▶ [TO DO]:
In the entries that follow, the line with "and maps the" opens the range and the line with "(yoe + era *" closes it; repeat that range exactly, both lines included.

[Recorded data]
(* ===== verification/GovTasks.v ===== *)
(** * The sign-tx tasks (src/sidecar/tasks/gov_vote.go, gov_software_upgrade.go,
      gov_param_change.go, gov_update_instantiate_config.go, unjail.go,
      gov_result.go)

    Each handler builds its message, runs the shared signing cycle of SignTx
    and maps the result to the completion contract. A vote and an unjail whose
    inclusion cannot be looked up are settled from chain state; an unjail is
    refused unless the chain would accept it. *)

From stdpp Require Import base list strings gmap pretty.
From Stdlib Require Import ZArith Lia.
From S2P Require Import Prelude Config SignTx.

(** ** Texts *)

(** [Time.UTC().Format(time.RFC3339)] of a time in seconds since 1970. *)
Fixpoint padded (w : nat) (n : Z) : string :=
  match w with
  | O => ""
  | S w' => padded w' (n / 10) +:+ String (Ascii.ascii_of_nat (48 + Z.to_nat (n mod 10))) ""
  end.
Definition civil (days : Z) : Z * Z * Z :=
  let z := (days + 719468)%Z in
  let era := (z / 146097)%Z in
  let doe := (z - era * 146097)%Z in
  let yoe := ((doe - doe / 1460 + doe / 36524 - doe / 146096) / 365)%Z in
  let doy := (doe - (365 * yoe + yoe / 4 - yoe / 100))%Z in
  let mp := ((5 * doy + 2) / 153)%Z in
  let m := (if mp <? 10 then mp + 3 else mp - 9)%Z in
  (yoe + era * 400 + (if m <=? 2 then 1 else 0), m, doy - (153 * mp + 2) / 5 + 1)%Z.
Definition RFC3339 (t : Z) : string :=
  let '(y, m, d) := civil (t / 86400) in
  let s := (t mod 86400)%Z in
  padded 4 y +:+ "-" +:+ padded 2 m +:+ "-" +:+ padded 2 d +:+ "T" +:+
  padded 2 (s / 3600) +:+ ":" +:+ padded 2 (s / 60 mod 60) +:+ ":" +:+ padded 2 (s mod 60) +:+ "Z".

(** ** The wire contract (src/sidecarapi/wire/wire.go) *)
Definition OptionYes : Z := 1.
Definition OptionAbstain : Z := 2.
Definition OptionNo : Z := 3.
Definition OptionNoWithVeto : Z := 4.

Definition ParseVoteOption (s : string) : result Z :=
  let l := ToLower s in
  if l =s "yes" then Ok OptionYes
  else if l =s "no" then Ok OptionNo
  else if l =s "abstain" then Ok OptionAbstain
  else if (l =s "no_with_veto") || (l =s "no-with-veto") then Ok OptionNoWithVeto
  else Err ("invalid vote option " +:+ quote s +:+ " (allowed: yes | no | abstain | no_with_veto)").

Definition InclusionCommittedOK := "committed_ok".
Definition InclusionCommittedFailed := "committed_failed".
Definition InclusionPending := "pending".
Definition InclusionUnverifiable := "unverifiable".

▶ [EXERCISE SOLUTION]:
    and maps the result to the completion contract. A vote and an unjail whose
    inclusion cannot be looked up are settled from chain state; an unjail is
    refused unless the chain would accept it. *)

From stdpp Require Import base list strings gmap pretty.
From Stdlib Require Import ZArith Lia.
From S2P Require Import Prelude Config SignTx.

(** ** Texts *)

(** [Time.UTC().Format(time.RFC3339)] of a time in seconds since 1970. *)
Fixpoint padded (w : nat) (n : Z) : string :=
  match w with
  | O => ""
  | S w' => padded w' (n / 10) +:+ String (Ascii.ascii_of_nat (48 + Z.to_nat (n mod 10))) ""
  end.
Definition civil (days : Z) : Z * Z * Z :=
  let z := (days + 719468)%Z in
  let era := (z / 146097)%Z in
  let doe := (z - era * 146097)%Z in
  let yoe := ((doe - doe / 1460 + doe / 36524 - doe / 146096) / 365)%Z in
  let doy := (doe - (365 * yoe + yoe / 4 - yoe / 100))%Z in
  let mp := ((5 * doy + 2) / 153)%Z in
  let m := (if mp <? 10 then mp + 3 else mp - 9)%Z in
  (yoe + era * 400 + (if m <=? 2 then 1 else 0), m, doy - (153 * mp + 2) / 5 + 1)%Z.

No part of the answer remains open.